---------- MATERIALS PROVIDED
Lemma process_deposit_fee_v2_log depositor session receipt recipient sys ingress n w u w' f ctx l :
  depositor ≠ receipt → depositor ≠ ingress → Forall is_key [session; recipient; receipt] →
  is_u64 n → is_u64 (slot (clock cx)) → ingress_log w session f ctx l →
  process_deposit_fee_v2 cx [depositor; session; receipt; recipient; sys; ingress] n w = Ok (u, w') →
  ∃ x, ingress_log w' session (with_ingress (SessionV2.ingress_count f + 1) (IngressRecordV2.root x) f) ctx (l ++ [x]) ∧
    is_signer cx depositor = true ∧ 0 < n ∧
    deposited w' receipt = deposited w receipt + n ∧
    IngressRecordV2.payload x = IngressPayloadV2.SolDeposit recipient receipt n (deposited w' receipt) ∧
    lamports (acct w receipt) + n ≤ lamports (acct w' receipt) ∧
    receipt = (find_deposit_receipt_v2_pda (program_id cx) ctx recipient).1 ∧
    wf borsh (IngressRecordV2.payload x) ∧
    ∃ w1, (∀ b, b ≠ receipt → data (acct w1 b) = data (acct w b)) ∧ length (data (acct w1 receipt)) = 137%nat ∧
      append_ingress_v2 cx depositor session ingress (IngressRecordV2.payload x) w1 = Ok (u, w').
Proof.
  intros Hdr Hdi Hk Hn Hsl Hl Hr. rewrite !list.Forall_cons in Hk. destruct Hk as (Hks & Hkr & Hkd & _).
  unfold process_deposit_fee_v2 in Hr. mstep Hr as [] w1 Hsig. mstep Hr as rx w1 Hrx. mstep Hr as [] w1 Hc.
  mstep Hr as f2 w1 Hf. apply load_session_v2_Ok in Hf as (_ & _ & Hf & Hv).
  pose proof Hl as [[Hf2 Hctx2] _]. assert (f2 = f) as -> by congruence.
  mstep Hr as ctx1 w1 Hctx. unfold frame_context in Hctx. apply lift_err_Ok in Hctx as [Hctx _].
  assert (ctx1 = ctx) as -> by (unfold hash_parts in Hctx; congruence).
  pose proof (find_bump_range [DepositReceiptV2.SEED_PREFIX; ctx; recipient] (program_id cx)) as Hbump.
  unfold find_deposit_receipt_v2_pda in *. destruct (find_program_address _ _) as [rk bump]. cbn [fst snd] in *.
  mstep Hr as [] w1 Hrk. mstep Hr as dx w1 Hdx.
  set (fresh := is_data_empty (acct w receipt) && owned_by (acct w receipt) system_id) in *.
  mstep Hr as st w1 Hst. mstep Hr as tot w1 Htot.
  eapply receipt_v2_state_Ok in Hst as (Hwst & Htd & Hnl & Hcase);
    [|done|exact Hv|done|done|done|by eapply identity_key|intros Hfr; subst fresh; unfold is_data_empty in Hfr; by bprop].
  cbv zeta in Hr. mstep Hr as [] w1 H1. mstep Hr as [] w2 H2. mstep Hr as [] w3 H3.
  assert (Htu : is_u64 tot ∧ tot = deposited w receipt + n).
  { apply checked_add_Some in Htot as [-> Htot]. destruct Hwst as (_&_&_&[? _]). cbn in *. unfold in_width in *. lia. }
  destruct Htu as [Htu Hte].
  eapply receipt_v2_written in H3 as (H3 & Hlam & Hdata); [|done|by apply with_total_deposited_wf|exact Hcase|exact H1|exact H2].
  assert (Hl3 : ingress_log w3 session f ctx l).
  { eapply ingress_log_data; [done|]. intros a Ha. apply Hdata. by intros ->. }
  assert (Hwp : wf borsh (IngressPayloadV2.SolDeposit recipient receipt n tot)) by wf_fields.
  assert (Hrl : length (data (acct w3 receipt)) = 137%nat).
  { apply try_from_slice_Some in H3 as [Hrw ->]. by apply codec_size. }
  pose proof Hr as Hap. pose proof Hr as Hr2. apply append_ingress_v2_Ok in Hr2 as (_&_&_&_&_&_&_& Hempty &_&_&_&_&_&_&_& Hfr &_); [|done..].
  eapply append_ingress_log in Hr as (x & Hl' & _ & Hx & _); [|done..].
  assert (Hrec : acct w' receipt = acct w3 receipt).
  { apply Hfr; [intros ->; apply Hnl; by left| |done].
    intros ->. rewrite Hempty in H3. apply try_from_slice_Some in H3 as [Hw3 H3]. apply (f_equal length) in H3.
    by rewrite codec_size in H3. }
  exists x.
  assert (Hdep : deposited w' receipt = tot) by (unfold deposited; by rewrite Hrec, H3).
  rewrite Hdep, Hrec, Hx. bprop. unfold in_width in Hn. split_and!; try done; [lia|]. by exists w3.
Qed.


End log.

(** ** Sequences *)

Section ingress_runs.
Context `{HostLaws}.

Inductive IngressOp : Set :=
| IDelegate (payer sys session account o record buffer ingress : Address) (grid_id : Z)
| IDeposit (depositor session receipt recipient sys ingress : Address) (n : Z).

Definition exec_ingress (cx : Ctx) (op : IngressOp) : prog unit :=
  match op with
  | IDelegate payer sys session account o record buffer ingress g =>
      process_delegate_v2 cx [payer; sys; session; account; o; record; buffer; ingress] g
  | IDeposit depositor session receipt recipient sys ingress n =>
      process_deposit_fee_v2 cx [depositor; session; receipt; recipient; sys; ingress] n
  end.

Inductive ingress_runs : World → list (Ctx * IngressOp) → World → Prop :=
| ingress_runs_nil w : ingress_runs w [] w
| ingress_runs_cons w cx op w1 l w2 :
    wf_world w → exec_ingress cx op w = Ok (tt, w1) → ingress_runs w1 l w2 → ingress_runs w ((cx, op) :: l) w2.

(** The arguments are what instruction data and account keys can be; accounts at
    program addresses, the session and the first [bound] records, do not sign. *)
Definition ingress_op_safe (portal session : Address) (ctx : Hash32) (bound : nat) (p : Ctx * IngressOp) : Prop :=
  program_id p.1 = portal ∧ is_u64 (slot (clock p.1)) ∧
  is_signer p.1 session = false ∧ Forall (λ i, is_signer p.1 (record_address p.1 ctx i) = false) (seq 0 bound) ∧
  match p.2 with
  | IDelegate payer _ se account o record buffer ingress g =>
      se = session ∧ NoDup [payer; account; record] ∧ record ≠ buffer ∧ buffer ≠ payer ∧ payer ≠ ingress ∧
      Forall is_key [account; record; o] ∧ is_u64 g
  | IDeposit depositor se receipt recipient _ ingress n =>
      se = session ∧ depositor ≠ receipt ∧ depositor ≠ ingress ∧ Forall is_key [session; recipient; receipt] ∧ is_u64 n
  end.

(** The record an instruction leaves. *)
Definition op_entry (p : Ctx * IngressOp) (x : IngressRecordV2.t) : Prop :=
  match p.2 with
  | IDelegate _ _ _ account o record _ _ _ =>
      ∃ n len h, IngressRecordV2.payload x = IngressPayloadV2.Delegation account record o n len h false 0
  | IDeposit _ _ receipt recipient _ _ n =>
      ∃ total, IngressRecordV2.payload x = IngressPayloadV2.SolDeposit recipient receipt n total
  end.

Lemma ingress_log_portal cx cx' w session f ctx l :
  program_id cx = program_id cx' → ingress_log cx w session f ctx l → ingress_log cx' w session f ctx l.
Proof. unfold ingress_log, frame_held, record_address. by intros ->. Qed.

Lemma exec_ingress_log portal session ctx bound cx op w w1 f l :
  (length l ≤ bound)%nat → ingress_op_safe portal session ctx bound (cx, op) → wf_world w → exec_ingress cx op w = Ok (tt, w1) →
  ingress_log cx w session f ctx l →
  ∃ x, ingress_log cx w1 session (with_ingress (SessionV2.ingress_count f + 1) (IngressRecordV2.root x) f) ctx (l ++ [x]) ∧
    op_entry (cx, op) x.
Proof.
  intros Hbound (_ & Hsl & Hss & Hns & Hop) Hwf Hr Hl. cbn [fst snd] in *.
  assert (Hns' : ∀ a, log_account cx session ctx l a → is_signer cx a = false).
  { intros a [->|(i & Hi & ->)]; [done|]. rewrite list.Forall_forall in Hns. apply Hns.
    apply elem_of_seq. lia. }
  destruct op; cbn [exec_ingress fst snd] in *.
  - destruct Hop as (-> & ? & ? & ? & ? & ? & ?).
    eapply process_delegate_v2_log in Hr as (x & Hl' & Hx & _); [|done..]. exists x. split; [done|]. cbn. eauto.
  - destruct Hop as (-> & ? & ? & ? & ?).
    eapply process_deposit_fee_v2_log in Hr as (x & Hl' & _ & _ & _ & Hx & _); [|done..].
    exists x. split; [done|]. cbn. eauto.
Qed.

Lemma ingress_runs_log cx portal session ctx bound w ops w' f l :
  program_id cx = portal → ingress_runs w ops w' → Forall (ingress_op_safe portal session ctx bound) ops →
  (length l + length ops ≤ bound)%nat →
  ingress_log cx w session f ctx l →
  ∃ xs f', ingress_log cx w' session f' ctx (l ++ xs) ∧ Forall2 op_entry ops xs.
Proof.
  intros Hp Hruns. revert f l. induction Hruns as [w|w cx1 op w1 ops w2 Hwf He Hruns IH]; intros f l Hs Hbd Hl.
  - exists [], f. by rewrite app_nil_r.
  - apply list.Forall_cons in Hs as [Ho Hs]. pose proof Ho as [Hp1 _]. cbn in Hp1.
    apply (ingress_log_portal _ cx1) in Hl; [|congruence].
    cbn [length] in Hbd. assert (Hb : (length l ≤ bound)%nat) by lia.
    destruct (exec_ingress_log _ _ _ bound _ _ _ _ _ _ Hb Ho Hwf He Hl) as (x & Hl1 & Hx).
    apply (ingress_log_portal _ cx) in Hl1; [|congruence].
    destruct (λ Hb1, IH _ _ Hs Hb1 Hl1) as (xs & f2 & Hl2 & Hxs);
      [rewrite length_app; cbn; lia|]. exists (x :: xs), f2.
    split; [|by constructor]. by rewrite <- app_assoc in Hl2.
Qed.
End ingress_runs.

(** ** Opening a V2 session *)

Section open_v2.
Context `{HostLaws} (cx : Ctx).

(** The last nonce given out. *)
Definition last_nonce (w : World) (epoch : Address) : Z :=
  match try_from_slice (data (acct w epoch)) with
  | Some e => SessionEpochV2.last_nonce e
  | None => 0
  end.

Definition v2_initial (args : OpenSessionV2.t) (n : Z) : V2SessionInitialization := {|
  v2_nonce := n; v2_l1_genesis := OpenSessionV2.l1_genesis args; v2_profile := OpenSessionV2.profile args |}.

(** The frame of a session opened with nonce [n]. *)
Definition opened_frame_v2 (args : OpenSessionV2.t) (payer : Address) (n : Z) : SessionV2.t :=
  opened_frame (opened_session (OpenSessionV2.session args) (Some (v2_initial args n)) payer (slot (clock cx))
                  (find_session_pda (program_id cx)).2) (v2_initial args n).

Lemma opened_frame_v2_wf args payer n :
  wf borsh args → is_key payer → is_u64 (slot (clock cx)) → in_width 128 n →
  wf borsh (opened_frame_v2 args payer n).
Proof.
  intros (Hs & Hg & Hp) Hk Hsl Hn. destruct Hs as (?&?&?&?&?).
  pose proof (find_bump_range [Session.SEED_PREFIX] (program_id cx)) as Hb.
  assert (is_u64 0) by (unfold in_width, umax; lia).
  assert (length zero32 = 32%nat) by done. assert (length Session.DISCRIMINATOR = 8%nat) by done.
  assert (length SessionV2.DISCRIMINATOR = 8%nat) by done.
  assert (wf borsh (SessionV2.base (opened_frame_v2 args payer n))) by wf_fields. wf_fields.
Qed.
--------------------
Give back exactly the lines from the one containing "(find_session_pda (program_id cx)).2)" to the end of the material, both ends included.

**SOLUTION:**
                  (find_session_pda (program_id cx)).2) (v2_initial args n).

Lemma opened_frame_v2_wf args payer n :
  wf borsh args → is_key payer → is_u64 (slot (clock cx)) → in_width 128 n →
  wf borsh (opened_frame_v2 args payer n).
Proof.
  intros (Hs & Hg & Hp) Hk Hsl Hn. destruct Hs as (?&?&?&?&?).
  pose proof (find_bump_range [Session.SEED_PREFIX] (program_id cx)) as Hb.
  assert (is_u64 0) by (unfold in_width, umax; lia).
  assert (length zero32 = 32%nat) by done. assert (length Session.DISCRIMINATOR = 8%nat) by done.
  assert (length SessionV2.DISCRIMINATOR = 8%nat) by done.
  assert (wf borsh (SessionV2.base (opened_frame_v2 args payer n))) by wf_fields. wf_fields.
Qed.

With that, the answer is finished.